Как историк я много работаю на стыке философии и истории. Мы часто используем промежуточный уровень — будь то нация, класс, религия, поколение — для перехода от единичного к универсальному. Также мы прибегаем к понятиям — фашизм, геноцид, концлагерь, империализм, тоталитаризм, автократия — чтобы соединить конкретное с общим, потому что ни одна ситуация никогда не бывает абсолютно идентичной другой. Но в то же время, без понятий мы просто не в состоянии осмыслить бесконечное многообразие наших восприятий. Это кантовская мысль: «Мысли без содержания — пусты, созерцания без понятий — слепы». То есть мы всегда нуждаемся в каком-то промежуточном уровне между единичным и универсальным.
«Ваших детей нельзя хоронить под завалами не потому, что у вас великая культура»
Как безродный космополит, я всегда ощущала себя чужой в собственной стране, и поэтому мне особенно близок кантовский универсализм — я всегда к нему стремилась. И это напряжение особенно остро проявилось в контексте войны в Украине. Потому что люди, разумеется, остро переживают уникальность своего страдания. Как писал мой любимый философ Лев Шестов, в каждом акте индивидуального страдания есть нечто бесконечно не сводимое ни к какому «высшему смыслу» — оно не может быть ни подавлено, ни устранено в гегелевском смысле. Оно должно быть признано именно в своей конкретности.

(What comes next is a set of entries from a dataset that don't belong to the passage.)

(** * sldownloader: line, title and collector-number reconciliation

    A shallow embedding of the pure core of [main.go] and [scryfall.go]:
    the text canonicaliser ([cleanLine]), the title canonicaliser
    ([cleanTitle]), the OCR token filter ([extractNumber]), the gallery
    pass with its fold mode, the backfill of missing collector numbers
    and the filter applied to Scryfall search results.

    Go strings are byte sequences; they are modelled by [string], whose
    characters are bytes, so that [String.length] is Go's [len]. The
    type [int] is taken to be 64 bits wide. *)

From Stdlib Require Import ZArith Ascii String DecimalString Bool Lia.
From Stdlib Require DecimalPos.
From stdpp Require Import base list.

Open Scope string_scope.
Open Scope Z_scope.

(** ** Bytes and literals *)

Definition bytes (l : list nat) : string :=
  string_of_list_ascii (map ascii_of_nat l).

Definition byteVal (c : ascii) : Z := Z.of_nat (nat_of_ascii c).

(** The non-ASCII literals of the source, by their UTF-8 bytes. *)
Definition NNBSP : string := bytes [226; 128; 175]%nat.    (* U+202F *)
Definition RSQUO : string := bytes [226; 128; 153]%nat.    (* U+2019 *)
Definition LSQUO : string := bytes [226; 128; 152]%nat.    (* U+2018 *)
Definition RDQUO : string := bytes [226; 128; 157]%nat.    (* U+201D *)
Definition LDQUO : string := bytes [226; 128; 156]%nat.    (* U+201C *)
Definition REGISTERED : string := bytes [194; 174]%nat.    (* U+00AE *)
Definition TRADEMARK : string := bytes [226; 132; 162]%nat. (* U+2122 *)
Definition COPYRIGHT : string := bytes [194; 169]%nat.     (* U+00A9 *)
Definition BLACKSTAR : string := bytes [226; 152; 133]%nat. (* U+2605 *)
Definition DQUOTE : string := bytes [34]%nat.
Definition BACKSLASH : string := bytes [92]%nat.

(** ** Package [strings] *)

Module GoStrings.

Fixpoint HasPrefix (s prefix : string) : bool :=
  match prefix, s with
  | EmptyString, _ => true
  | String _ _, EmptyString => false
  | String p ps, String c cs => Ascii.eqb c p && HasPrefix cs ps
  end.

Fixpoint dropBytes (n : nat) (s : string) : string :=
  match n, s with
  | O, _ => s
  | S _, EmptyString => EmptyString
  | S k, String _ cs => dropBytes k cs
  end.

(** [len(s) >= len(suffix) && s[len(s)-len(suffix):] == suffix] *)
Definition HasSuffix (s suffix : string) : bool :=
  (String.length suffix <=? String.length s)%nat
  && String.eqb (dropBytes (String.length s - String.length suffix) s) suffix.

Fixpoint Contains (s substr : string) : bool :=
  HasPrefix s substr
  || match s with
     | EmptyString => false
     | String _ cs => Contains cs substr
     end.

(** [Split(s, sep)] for a non-empty separator: the text is scanned
    from the left, every leftmost occurrence of [sep] closes a field
    and the scan resumes after it ([skip] counts the bytes of the
    separator still to pass over). Every separator of the program is a
    non-empty literal. *)
Fixpoint splitFrom (sep : string) (skip : nat) (s : string) : list string :=
  match s with
  | EmptyString => [EmptyString]
  | String c cs =>
      match skip with
      | S k => splitFrom sep k cs
      | O =>
          if HasPrefix s sep
          then EmptyString :: splitFrom sep (String.length sep - 1) cs
          else match splitFrom sep 0 cs with
               | f :: fs => String c f :: fs
               | [] => [String c EmptyString]
               end
      end
  end.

Но если мы хотим найти путь назад к универсальной концепции прав человека, нам все равно придется искать способ абстрагироваться от частного к универсальному. Один из полезных для этого понятийных инструментов я заимствую у философов языка — это так называемый неосновной (внесемантический) контент высказывания.
Это то, что встраивается в высказывание как уже подразумеваемое допущение, не являющееся предметом самого утверждения. Например, когда Трамп говорил: «преступница Хиллари украла эти письма», то утверждением здесь является факт «она украла письма». Но само слово «преступница» уже внедряет в речь презумпцию ее нечестности — как фон, не подлежащий обсуждению.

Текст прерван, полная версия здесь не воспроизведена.